In his response, the Education Secretary has also announced that plans will be developed to support local authorities in creating more places in children’s homes, backed by additional investment, building on the £24 million announced at the Spending Review and recognising that there are pressures on some local authorities to find the right placement for a child.

He also confirmed that he will be moving forward with plans for legislating at the earliest opportunity to give Ofsted new powers to take enforcement action against illegal unregistered providers, who should be registered as children’s homes but are operating without the correct registration in place. This will enable Ofsted to take quicker action to register or close down these homes, building on their existing powers to prosecute providers operating without the correct registration and strengthening the options available to them.

The Government will also introduce national standards for unregulated settings that are accommodating 16 and 17-year-old children in care and care leavers, to raise the bar for the quality of this provision and ensure consistency across the country. The Department for Education will shortly launch a consultation on the new national standards, so that as more older children come into the care system, a high quality option is available where they can receive the support they need to prepare for adult life.

Education Secretary Gavin Williamson said:

“Vulnerable children under 16 are too young for the type of accommodation that provides a place to stay but not the care and support that they need. The action taken today – supported by the sector and in response to their views – is an important step in making sure children in care are placed in settings that give them the highest chances of success.

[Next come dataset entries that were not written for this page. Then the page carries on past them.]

(** * Karpenter documentation indexer: parser, store and indexer

    A shallow embedding of [parser.py] and [indexer.py] of
    mcp_karpenter_documentation, with the Python library functions they call
    ([str.replace], [str.endswith], [str.strip], [str.title], [re.sub],
    [pathlib]) modelled next to them.

    Text is a list of 8-bit characters read as code points 0..255; the case
    mapping of [str.title] is the ASCII one. Paths are POSIX paths. *)

From Stdlib Require Import ZArith Ascii.
From Stdlib Require String.
From stdpp Require Import gmap strings list fin_maps sorting.

Set Warnings "-register-all".

(** Python's [str]. *)
Abbreviation str := (list ascii).

(** A literal: [!"abc"] is the text abc. *)
Notation "! s" := (String.list_ascii_of_string s) (at level 1, s at level 0, format "! s").

(** ** Python string methods *)
Module PyStr.

(** [s.startswith(p)] *)
Fixpoint startswith (s p : str) {struct p} : bool :=
  match p, s with
  | [], _ => true
  | _ :: _, [] => false
  | a :: p', c :: s' => if decide (a = c) then startswith s' p' else false
  end.

(** [s.endswith(p)] *)
Definition endswith (s p : str) : bool :=
  startswith (reverse s) (reverse p).

(** The scan of [s.replace(old, new)] for a non-empty [old]: occurrences are
    found from the left and do not overlap; [skip] counts the characters of
    the occurrence just replaced that are still to be passed over. *)
Fixpoint replace_scan (old new : str) (skip : nat) (s : str) : str :=
  match s with
  | [] => []
  | c :: t =>
    match skip with
    | S k => replace_scan old new k t
    | O =>
      if startswith s old
      then new ++ replace_scan old new (length old - 1) t
      else c :: replace_scan old new 0 t
    end
  end.

(** [s.replace(old, new)]; an empty [old] matches between all characters. *)
Definition replace (s old new : str) : str :=
  match old with
  | [] => new ++ flat_map (λ c, c :: new) s
  | _ :: _ => replace_scan old new 0 s
  end.

(** [s[:-n]] for a positive [n]. *)
Definition drop_last (n : nat) (s : str) : str :=
  take (length s - n) s.

(** [c.isspace()] on code points below 256. *)
Definition isspace (c : ascii) : bool :=
  let n := nat_of_ascii c in
  ((9 <=? n) && (n <=? 13)) || ((28 <=? n) && (n <=? 32))
  || (n =? 133) || (n =? 160).

Fixpoint lstrip (s : str) : str :=
  match s with
  | c :: t => if isspace c then lstrip t else s
  | [] => []
  end.

Definition rstrip (s : str) : str := reverse (lstrip (reverse s)).

(** [s.strip()] *)
Definition strip (s : str) : str := rstrip (lstrip s).

Definition isupper (c : ascii) : bool :=
  let n := nat_of_ascii c in (65 <=? n) && (n <=? 90).
Definition islower (c : ascii) : bool :=
  let n := nat_of_ascii c in (97 <=? n) && (n <=? 122).
Definition iscased (c : ascii) : bool := isupper c || islower c.
Definition upper (c : ascii) : ascii :=
  if islower c then ascii_of_nat (nat_of_ascii c - 32) else c.
Definition lower (c : ascii) : ascii :=
  if isupper c then ascii_of_nat (nat_of_ascii c + 32) else c.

“We know that for some older young people, independent or semi-independent accommodation can be right in helping them transition to adult life – but these settings need to be consistently high quality. We cannot be complacent about the standards we expect to be met for children in our care.

“Our consultation response sets out the urgent steps we are taking to raise the bar for these children, which alongside the independent review of children’s social care, will level up outcomes for those most in need.”

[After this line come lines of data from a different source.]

(** * Text-generation pipeline: session cache orchestration and masks

    A shallow embedding of

      - [deepsparse/transformers/utils/helpers.py]
        ([repeat_inputs], [validate_session_ids], [pad_to_fixed_length],
        [create_causal_mask]) and
      - [deepsparse/transformers/pipelines/text_generation.py]
        ([TextGenerationPipeline]: construction, the positions of
        [process_inputs], [engine_forward], [prompt_inference],
        [autoregressive_inference], [engine_inputs_for_prefill],
        [synchronize_engines], [split_engine_inputs], [join_engine_outputs]),

    followed by the properties of the design document that concern them
    and by further properties of the same functions.

    Conventions.  A numpy array is a nested list, outermost axis first; its
    integer entries are [Z].  A call that raises is [None] in the helpers,
    [Exc e] in pure pipeline code and [Raise e w] in code that runs on the
    engines, [w] being the state of the engines at that point.  Python's
    [None] in a position that otherwise holds an [int] is [None : option Z].
    What belongs to the repository but not to the two files above (the
    session store of an engine, the generic splitter of arrays) is modelled
    from the design document and marked as such; the engine itself is a
    parameter ([EngineModel]). *)

From Stdlib Require Import ZArith Lia.
From stdpp Require Import base option list strings gmap.

Local Open Scope Z_scope.

(** ** Nested-list arrays *)

Module Np.

(** A 2-d integer array, [shape = (nrows, ncols)]. *)
Abbreviation matrix := (list (list Z)) (only parsing).
(** A 4-d integer array. *)
Abbreviation tensor4 := (list (list (list (list Z)))) (only parsing).

Definition shape0 {A} (a : list A) : nat := length a.
Definition shape1 {A} (a : list (list A)) : nat := length (List.hd [] a).

(** All rows have [k] entries: the array is rectangular. *)
Definition rectangular {A} (k : nat) (a : list (list A)) : Prop :=
  Forall (λ r, length r = k) a.

(** [n] consecutive pieces of [k] entries each. *)
Fixpoint chunks {A} (n k : nat) (l : list A) : list (list A) :=
  match n with
  | O => []
  | S n' => take k l :: chunks n' k (drop k l)
  end.

(** [numpy.reshape(a, (b, c, r, k))] on the row-major flattening [flat]
    of [a]; a size mismatch raises. *)
Definition reshape4 (b c r k : nat) (flat : list Z) : option tensor4 :=
  if decide (length flat = (b * c * r * k)%nat)
  then Some (chunks b c (chunks (b * c) r (chunks (b * c * r) k flat)))
  else None.

(** [numpy.ones((b, c, r, k))] *)
Definition ones4 (b c r k : nat) : tensor4 :=
  replicate b (replicate c (replicate r (replicate k 1))).

(** [numpy.tril(t, 0)]: on the last two axes, keep entry [(i, j)] when
    [j <= i], zero it otherwise. *)
Definition tril_row (i : nat) (row : list Z) : list Z :=
  imap (λ j x, if (j <=? i)%nat then x else 0) row.
Definition tril4 (t : tensor4) : tensor4 :=
  fmap (M:=list) (fmap (M:=list) (imap tril_row)) t.

(** [numpy.concatenate((p, q), axis=-1)] *)
Definition concat_last (p q : tensor4) : tensor4 :=
  zip_with (zip_with (zip_with app)) p q.

(** [numpy.count_nonzero(m == 0)] *)
Definition count_zeros (m : matrix) : nat :=
  length (filter (λ x, x = 0) (concat m)).

(** The slice assignment [row[:n] = 0]. *)
Definition zero_left (n : nat) (row : list Z) : list Z :=
  replicate (n `min` length row) 0 ++ drop n row.
(** [t[:, :, :, :n] = 0] *)
Definition zero_left_columns (n : nat) (t : tensor4) : tensor4 :=
  fmap (M:=list) (fmap (M:=list) (fmap (M:=list) (zero_left n))) t.

(** Entry [t[b, c, i, j]], when in range. *)
Definition get4 (t : list (list (list (list Z)))) (b c i j : nat) : option Z :=
  plane ← t !! b; block ← plane !! c; row ← block !! i; row !! j.

End Np.

(** ** helpers.py *)

Module Helpers.
Import Np.

(** [input_ids : Union[numpy.ndarray, List[int]]]; the array may be an
    array of objects ([None] among them), of which only the shape is read. *)
Inductive ids_arg : Type :=
| IdsArray (a : matrix)
| IdsList (l : list Z)
| IdsObjects (a : list (list (option Z))).

(** [attention_mask : Union[numpy.ndarray, List[int]]] *)
Inductive mask_arg : Type :=
| MaskArray (a : matrix)
| MaskList (l : list Z).

(** [batch_size, input_ids_length = input_ids.shape], or [1, len(input_ids)]. *)
Definition ids_shape (input_ids : ids_arg) : nat * nat :=
  match input_ids with
  | IdsArray a => (shape0 a, shape1 a)
  | IdsList l => (1%nat, length l)
  | IdsObjects a => (shape0 a, shape1 a)
  end.

(** [sequence_length], and [attention_mask] as an array
    ([numpy.array(attention_mask)[None, ...]] for a list). *)
Definition mask_shape (attention_mask : mask_arg) : nat * matrix :=
  match attention_mask with
  | MaskArray a => (shape1 a, a)
  | MaskList l => (length l, [l])
  end.

(** The array of [create_causal_mask] just before its left columns are
    zeroed: the past block of ones followed by the lower-triangular block.
    A negative dimension [sequence_length - input_ids_length] raises. *)
Definition causal_mask_unzeroed (batch_size input_ids_length sequence_length : nat)
  : option tensor4 :=
  if decide (sequence_length < input_ids_length)%nat then None
  else
    let causal_mask :=
      tril4 (ones4 batch_size 1 input_ids_length input_ids_length) in
    let past_causal_mask :=
      ones4 batch_size 1 input_ids_length (sequence_length - input_ids_length) in
    Some (concat_last past_causal_mask causal_mask).

Definition create_causal_mask (input_ids : ids_arg) (attention_mask : mask_arg)
  : option tensor4 :=
  let '(batch_size, input_ids_length) := ids_shape input_ids in
  let '(sequence_length, attention_mask) := mask_shape attention_mask in
  if decide (input_ids_length = 1%nat) then
    reshape4 batch_size 1 1 sequence_length (concat attention_mask)
  else
    causal_mask ← causal_mask_unzeroed batch_size input_ids_length sequence_length;
    let num_zeros := count_zeros attention_mask in
    Some (zero_left_columns num_zeros causal_mask).

(** [pad_to_fixed_length(array, max_len, axis=1, value)] on an array whose
    axis 1 holds entries of type [A]: right-pad every row with [value];
    a negative pad width raises. *)
Definition pad_to_fixed_length {A} (array : list (list A)) (max_len : nat) (value : A)
  : option (list (list A)) :=
  if decide (max_len < shape1 array)%nat then None
  else Some ((λ row, row ++ replicate (max_len - shape1 array) value) <$> array).

End Helpers.

(** ** The session store of an engine *)

Module SessionStore.

(** Modelled from the spec: the cache entry ("Session") of an engine's
    [kv_cache_storage]; its class is not part of the sources at hand.
    It has an id, a timestamp (a write counter) and the number of
    non-blank cache rows. *)
Record session : Type := Session {
  id : string;
  timestamp : Z;
  valid_row_count : Z;
}.

#[global] Instance session_eq_dec : EqDecision session.
Proof. solve_decision. Defined.

(** Modelled from the spec: [kv_cache_storage.get(session_id)], the entry
    or absent. *)
Definition get (store : gmap string session) (session_id : string)
  : option session :=
  store !! session_id.

(** Modelled from the spec: [kv_cache_storage.has_session(session_id)]. *)
Definition has_session (store : gmap string session) (session_id : string)
  : bool :=
  bool_decide (is_Some (store !! session_id)).

(** Modelled from the spec: the timestamp of an entry, an absent entry
    counting as minus infinity ([None]). *)
Definition timestamp_of (entry : option session) : option Z :=
  timestamp <$> entry.

(** [a > b] on timestamps with [None] as minus infinity. *)
Definition ts_gt (a b : option Z) : bool :=
  match a, b with
  | Some x, Some y => bool_decide (x > y)
  | Some _, None => true
  | None, _ => false
  end.

(** Modelled from the spec: [transfer(entry)] replaces this store's entry
    for the entry's session id when the provided entry's timestamp is not
    older; with a stale timestamp, and for an absent entry, it is a no-op.
    The boolean tells whether the store was written. *)
Definition transfer (store : gmap string session) (provided : option session)
  : gmap string session * bool :=
  match provided with
  | None => (store, false)
  | Some s =>
      if ts_gt (timestamp_of (store !! id s)) (Some (timestamp s))
      then (store, false)
      else (<[id s := s]> store, true)
  end.

(** Modelled from the spec: [non_blank_row_count(session_id)]; no rows
    for an absent session. *)
Definition non_blank_row_count (store : gmap string session)
  (session_id : string) : Z :=
  from_option valid_row_count 0 (store !! session_id).

End SessionStore.

(** ** Python values and exceptions *)

Module Py.
Import Np.

Inductive exn : Type :=
| ValueError | TypeError | IndexError | KeyError | AttributeError
| ZeroDivisionError | StopIteration | UnboundLocalError.

(** The result of pure code that may raise. *)
Inductive pyres (A : Type) : Type :=
| Val (a : A)
| Exc (e : exn).
Arguments Val {A} a.
Arguments Exc {A} e.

Mike Thiedke, Depaul UK CEO said:

“Children’s homes are the right place for many looked after children and I am glad that the Government intends to work with local authorities to open more. Some 16 and 17 year olds want to live in places where they have more independence – specialist young people’s supported accommodation can be the best option for these young people.

“Depaul UK provides this type of accommodation. We already have close local authority oversight and extensive internal policies and procedures to ensure we provide safe, supportive accommodation, and we believe other providers should operate with these controls in place to protect young people. I support today’s announcement that national standards will be introduced with new powers for Ofsted.

“Depaul will continue to work with the Department for Education to do our utmost so that young people living in appropriate accommodation can look forward to a bright future.”

Statistics show that across the year 2018-19 there were 660 looked after children placed in independent or in semi-independent living accommodation who were under the age of 16 when their placement started. This is 5% of looked after children in these settings during 2018-19. New data published today [LINK] shows the characteristics and placements in independent or semi-independent living accommodation for looked after children under the age of 16 in England.

The Government’s drive to raise standards and level up opportunities for the most vulnerable in society sits alongside an investment of almost £4.4 million to extend Covid-19 response programmes run by major children’s charities aimed at reaching ‘hidden’ children who may face neglect or exploitation, especially while they spend more time at home. It adds to  plans to create a National Centre for Family Hubs that will improve families’ access to vital services across the country, and the confirmation from November’s Spending Review of an additional £24 million investment in 2021-22 to expand capacity within secure children’s homes, as well as £165 million funding for the Government’s Troubled Families programme.

The response to the consultation on unregulated provision builds on a campaign of improvement across children’s social care, including last month’s launch of the wide-ranging and independent review into children’s social care. The review is being led by independent chair Josh MacAlister and will look at improving outcomes for children that have experienced the care system.